+++ SUPPLIED RECORDS +++

Lemma skeleton_untouched (nd nd' : Dom.Node) :
  untouched nd = untouched nd' → skeleton nd = skeleton nd'.
Proof.
  unfold untouched, skeleton. intros E. injection E as Ht Hc Ha Hp.
  rewrite Ht, Hp. f_equal; [f_equal|].
  - assert (E : delete "aria-expanded" (delete "tabindex" (Dom.attributes nd)) !! "id"
                = delete "aria-expanded" (delete "tabindex" (Dom.attributes nd')) !! "id")
      by (by rewrite Ha).
    by rewrite !lookup_delete_ne in E.
  - unfold Dom.has_class. apply bool_decide_ext.
    assert (E : "dropdown" ∈ Dom.classList nd ∖ {["active"]}
                ↔ "dropdown" ∈ Dom.classList nd' ∖ {["active"]}) by (by rewrite Hc).
    rewrite !elem_of_difference, elem_of_singleton in E.
    assert ("dropdown" ≠ "active") by discriminate. tauto.
Qed.

Lemma shape_untouched s s' :
  untouched <$> doc s = untouched <$> doc s' → shape s = shape s'.
Proof.
  unfold shape. generalize (doc s) (doc s'). intros l.
  induction l as [|nd l IH]; intros [|nd' l'] E; try discriminate; [done|].
  rewrite !fmap_cons in *.
  pose proof (f_equal (λ l, match l with x :: _ => x | [] => untouched nd end) E) as E1.
  pose proof (f_equal (λ l, match l with _ :: r => r | [] => [] end) E) as E2.
  cbv beta iota in E1, E2.
  f_equal; [by apply skeleton_untouched | by apply IH].
Qed.

Lemma attr_untouched k s d n :
  k ≠ "aria-expanded" → k ≠ "tabindex" →
  untouched <$> doc s = untouched <$> d → attr k s n = Dom.getAttribute k d n.
Proof.
  intros H1 H2 E. unfold attr, Dom.getAttribute.
  assert (En : (untouched <$> doc s) !! n = (untouched <$> d) !! n) by (by rewrite E).
  rewrite !list_lookup_fmap in En.
  destruct (doc s !! n) as [nd|], (d !! n) as [nd'|]; try discriminate; [|done].
  cbn in *. injection En as _ _ Ha _.
  assert (Ek : delete "aria-expanded" (delete "tabindex" (Dom.attributes nd)) !! k
               = delete "aria-expanded" (delete "tabindex" (Dom.attributes nd')) !! k)
    by (by rewrite Ha).
  by rewrite !lookup_delete_ne in Ek.
Qed.

Lemma closest_matches (p : Dom.Node → bool) d target n :
  Dom.closest p d target = Some n → ∃ nd, d !! n = Some nd ∧ p nd = true.
Proof.
  unfold Dom.closest. intros H. apply head_Some_elem_of, elem_of_filterb in H as [_ H].
  destruct (d !! n) as [nd|]; [by exists nd | discriminate].
Qed.

Lemma closest_trigger s target button :
  Dom.closest (Dom.has_attr "data-dropdown") (doc s) target = Some button →
  is_Some (attr "data-dropdown" s button).
Proof.
  intros H. apply closest_matches in H as (nd & Hn & Hp).
  unfold attr, Dom.getAttribute. rewrite Hn. cbn.
  by apply bool_decide_eq_true in Hp.
Qed.

End Markup.

Section Tidiness.

Variable d : list Dom.Node.

Implicit Types (s : State) (n : nat) (k : string).

Lemma Kept_Tidy : Kept (Tidy d).
Proof.
  pose proof (Kept_untouched (untouched <$> d)) as KU.
  split.
  - intros n s (HU & HJ & HL). split_and!; [by apply (kept_add _ KU) | exact HJ | exact HL].
  - intros n s (HU & HJ & HL). split_and!; [by apply (kept_remove _ KU) | exact HJ | exact HL].
  - intros v n s (HU & HJ & HL).
    split_and!; [by apply (kept_expanded _ KU) | exact HJ | exact HL].
  - intros v n s (HU & HJ & HL).
    split_and!; [by apply (kept_tabindex _ KU) | exact HJ | exact HL].
  - intros h s (HU & HJ & HL). split_and!; [exact HU | | exact HL].
    intros tm i btn Hin. apply HJ. cbn in Hin. by apply elem_of_filterb in Hin as [Hin _].
  - intros cb delay s Hs (HU & HJ & HL). split_and!; [exact HU | | exact HL].
    intros tm i btn Hin Hcb. cbn in Hin. apply elem_of_app in Hin as [Hin|Hin].
    + by apply (HJ tm i btn).
    + apply list_elem_of_singleton in Hin. subst tm. cbn in Hcb. subst cb.
      destruct Hs as [target Hs]. apply closest_trigger in Hs.
      by rewrite (attr_untouched _ s d) in Hs.
  - intros o s H. exact H.
  - intros o s H. exact H.
  - intros o s H. exact H.
  - intros o s H. exact H.
  - intros b s H. exact H.
  - intros t s H. exact H.
  - intros s H. exact H.
  - intros t s _ H. exact H.
  - intros s _ H. exact H.
  - intros s H. exact H.
Qed.

Lemma tidy_dropdowns s : Tidy d s → dropdowns s = panels d.
Proof.
  intros (HU & _). apply (dropdowns_shape s (initial d 0)).
  by apply shape_untouched.
Qed.

Lemma tidy_attr k s n :
  k ≠ "aria-expanded" → k ≠ "tabindex" → Tidy d s → attr k s n = Dom.getAttribute k d n.
Proof. intros H1 H2 (HU & _). by apply attr_untouched. Qed.

Lemma tidy_resolve i s : Tidy d s → Dom.getElementById i (doc s) = Dom.getElementById i d.
Proof.
  intros (HU & _). apply (getElementById_shape s (initial d 0)). by apply shape_untouched.
Qed.

End Tidiness.

Section OnePanelPrimitives.

Implicit Types (s : State) (n m : nat) (k v : string).

Lemma AtMostOneOpen_same s s' :
  doc s' = doc s → currentOpenDropdown s' = currentOpenDropdown s →
  AtMostOneOpen s → AtMostOneOpen s'.
Proof.
  intros Hd Hc H n Hn Ha. rewrite Hc. apply H.
  - unfold dropdowns in *. by rewrite <- Hd.
  - by rewrite <- (active_same_doc s' s n Hd).
Qed.

Lemma AtMostOneOpen_remove n s :
  AtMostOneOpen s → AtMostOneOpen (classList_remove "active" n s).
Proof.
  intros H m Hm Ha. apply (H m).
  - rewrite <- (dropdowns_shape (classList_remove "active" n s) s); [exact Hm|].
    by apply shape_classList_remove.
  - by apply active_classList_remove_anti in Ha.
Qed.

Lemma AtMostOneOpen_attr k v n s :
  k ≠ "id" → AtMostOneOpen s → AtMostOneOpen (setAttribute k v n s).
Proof.
  intros Hk H m Hm Ha. apply (H m).
  - rewrite <- (dropdowns_shape (setAttribute k v n s) s); [exact Hm|].
    by apply shape_setAttribute.
  - by rewrite active_setAttribute in Ha.
Qed.

Lemma AtMostOneOpen_add n s :
  n ∉ dropdowns s → AtMostOneOpen s → AtMostOneOpen (classList_add "active" n s).
Proof.
  intros Hn H m Hm Ha.
  rewrite (dropdowns_shape (classList_add "active" n s) s) in Hm
    by (by apply shape_classList_add).
  apply active_classList_add_inv in Ha as [<-|Ha]; [done|]. by apply (H m).
Qed.

Lemma AtMostOneOpen_Closed s : Closed s → AtMostOneOpen s.
Proof. intros [_ H] n Hn Ha. rewrite (H n Hn) in Ha. discriminate Ha. Qed.

End OnePanelPrimitives.

Section OnePanelHandlers.

Variable d : list Dom.Node.
Variables a b : nat.
Hypothesis Harea : dropdownArea (load d) = Some a.
Hypothesis Hbackdrop : backdrop (load d) = Some b.
Hypothesis Hapart : PanelsApart d.

Implicit Types (s : State) (n m : nat) (k v : string) (h : M).

Lemma apart_area : a ∉ panels d.
Proof. intros Hin. destruct (Hapart a Hin) as (H & _). by apply H. Qed.

Lemma apart_backdrop : b ∉ panels d.
Proof. intros Hin. destruct (Hapart b Hin) as (_ & H & _). by apply H. Qed.

Lemma apart_nav nav : mobileNav (load d) = Some nav → nav ∉ panels d.
Proof. intros E Hin. destruct (Hapart nav Hin) as (_ & _ & H & _). by apply H. Qed.

Lemma apart_trigger button :
  is_Some (Dom.getAttribute "data-dropdown" d button) → button ∉ panels d.
Proof.
  intros [v E] Hin. destruct (Hapart button Hin) as (_ & _ & _ & H & _). congruence.
Qed.

Lemma apart_content s button content :
  Tidy d s →
  Dom.getElementById (JS.to_string (attr "aria-controls" s button)) (doc s) = Some content →
  content ∉ panels d.
Proof.
  intros HT E Hin. rewrite (tidy_attr d) in E by done. rewrite (tidy_resolve d) in E by done.
  destruct (Hapart content Hin) as (_ & _ & _ & _ & H). by apply (H button).
Qed.

Lemma one_frame s s' :
  doc s' = doc s → currentOpenDropdown s' = currentOpenDropdown s →
  Tidy d s' → OnePanel d s → OnePanel d s'.
Proof. intros Hd Hc HT [HA _]. split; [by apply (AtMostOneOpen_same s) | exact HT]. Qed.

Lemma one_add n s : n ∉ panels d → OnePanel d s → OnePanel d (classList_add "active" n s).
Proof.
  intros Hn [HA HT]. split; [|by apply (kept_add _ (Kept_Tidy d))].
  apply AtMostOneOpen_add; [|exact HA]. by rewrite (tidy_dropdowns d).
Qed.

Lemma one_remove n s : OnePanel d s → OnePanel d (classList_remove "active" n s).
Proof.
  intros [HA HT]. split; [by apply AtMostOneOpen_remove | by apply (kept_remove _ (Kept_Tidy d))].
Qed.

Lemma one_expanded v n s : OnePanel d s → OnePanel d (setAttribute "aria-expanded" v n s).
Proof.
  intros [HA HT].
  split; [by apply AtMostOneOpen_attr | by apply (kept_expanded _ (Kept_Tidy d))].
Qed.

Lemma one_preventDefault s : OnePanel d s → OnePanel d (preventDefault s).
Proof. intros H. apply (one_frame s); try done. apply H. Qed.

Lemma one_focus n s : OnePanel d s → OnePanel d (focus n s).
Proof. intros H. apply (one_frame s); try done. apply H. Qed.

Lemma one_focusLast s : OnePanel d s → OnePanel d (focusLast s).
Proof. intros H. unfold focusLast. destruct (lastFocusedElement s); [by apply one_focus | done]. Qed.

Lemma one_clearTimeout o s : OnePanel d s → OnePanel d (clearTimeout o s).
Proof.
  intros H. apply (one_frame s); [by destruct o | by destruct o | | exact H].
  apply kept_clearTimeout; [apply Kept_Tidy | apply H].
Qed.

Lemma one_setTimeout cb delay s :
  Schedulable s cb → OnePanel d s → OnePanel d (snd (setTimeout cb delay s)).
Proof.
  intros Hs H. apply (one_frame s); [done | done | | exact H].
  apply kept_setTimeout; [apply Kept_Tidy | exact Hs | apply H].
Qed.

Lemma one_closeTimer cb delay s :
  Schedulable s cb → OnePanel d s →
  OnePanel d (let '(h, s') := setTimeout cb delay s in set_dropdownTimeout (Some h) s').
Proof.
  intros Hs H. apply (one_frame s); [done | done | | exact H].
  apply kept_closeTimer; [apply Kept_Tidy | exact Hs | apply H].
Qed.

Lemma one_debounce cb delay s :
  Schedulable s cb → OnePanel d s → OnePanel d (debounce cb delay s).
Proof.
  intros Hs H. destruct (vars_debounce cb delay s) as (Hd & _ & Hc & _).
  apply (one_frame s); [exact Hd | exact Hc | | exact H].
  apply kept_debounce; [apply Kept_Tidy | exact Hs | apply H].
Qed.

Lemma one_hideDropdowns : preserves (OnePanel d) (hideDropdowns (load d)).
Proof.
  intros s [HA HT]. split; [|by apply (kept_hideDropdowns _ _ (Kept_Tidy d))].
  destruct (isMobileMode s) eqn:Hm.
  - by rewrite hideDropdowns_mobile.
  - rewrite (hideDropdowns_desktop (load d) a b) by done. by apply AtMostOneOpen_closing.
Qed.

Lemma one_showDropdown dropdownId button :
  (∀ btn, button = Some btn → is_Some (Dom.getAttribute "data-dropdown" d btn)) →
  preserves (OnePanel d) (showDropdown (load d) dropdownId button).
Proof.
  intros Hbtn s [HA HT]. split; [|by apply (kept_showDropdown _ _ (Kept_Tidy d))].
  destruct (AtMostOneOpen_showDropdown (load d) a b dropdownId button s)
    as (s' & E & HA' & _); try done.
  - rewrite (tidy_dropdowns d) by done. apply apart_area.
  - rewrite (tidy_dropdowns d) by done. apply apart_backdrop.
  - intros btn E. rewrite (tidy_dropdowns d) by done. by apply apart_trigger, Hbtn.
  - by rewrite E.
Qed.

Lemma one_collapse s : OnePanel d s → OnePanel d (collapse s).
Proof.
  intros [HA HT]. split; [|by apply kept_collapse; [apply Kept_Tidy|]].
  apply AtMostOneOpen_Closed, Closed_collapse.
Qed.

Lemma one_openMobileMenu : preserves (OnePanel d) (openMobileMenu (load d)).
Proof.
  intros s H. unfold openMobileMenu. destruct (isMobileMode s) eqn:Hm; [|exact H].
  cbn [negb]. unfold andThen, on, lift. rewrite Hbackdrop.
  destruct (mobileNav (load d)) as [nav|] eqn:En; [|exact H].
  pose proof (apart_nav nav En) as Hnav.
  assert (H2 : OnePanel d (classList_add "active" b (classList_add "active" nav s))).
  { apply one_add; [apply apart_backdrop|]. by apply one_add. }
  destruct (hamburgerButton (load d)) as [hb|]; [|exact H2].
  cbn [state_of]. apply one_setTimeout; [exact I|].
  apply (one_frame (setAttribute "aria-expanded" "true" hb
                      (classList_add "active" b (classList_add "active" nav s))));
    [done | done | | by apply one_expanded].
  apply (kept_menu_opened _ (Kept_Tidy d));
    [exact Hm | by apply one_expanded].
Qed.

+++

▶ _PROMPT_:
Everything from the line containing "by apply bool_decide_eq_true in Hp." through the line containing "split_and!; [by apply (kept_tabindex" in the material above should be retyped exactly, both ends included, and nothing more.

▶ _TASK OUTPUT_:
  by apply bool_decide_eq_true in Hp.
Qed.

End Markup.

Section Tidiness.

Variable d : list Dom.Node.

Implicit Types (s : State) (n : nat) (k : string).

Lemma Kept_Tidy : Kept (Tidy d).
Proof.
  pose proof (Kept_untouched (untouched <$> d)) as KU.
  split.
  - intros n s (HU & HJ & HL). split_and!; [by apply (kept_add _ KU) | exact HJ | exact HL].
  - intros n s (HU & HJ & HL). split_and!; [by apply (kept_remove _ KU) | exact HJ | exact HL].
  - intros v n s (HU & HJ & HL).
    split_and!; [by apply (kept_expanded _ KU) | exact HJ | exact HL].
  - intros v n s (HU & HJ & HL).
    split_and!; [by apply (kept_tabindex _ KU) | exact HJ | exact HL].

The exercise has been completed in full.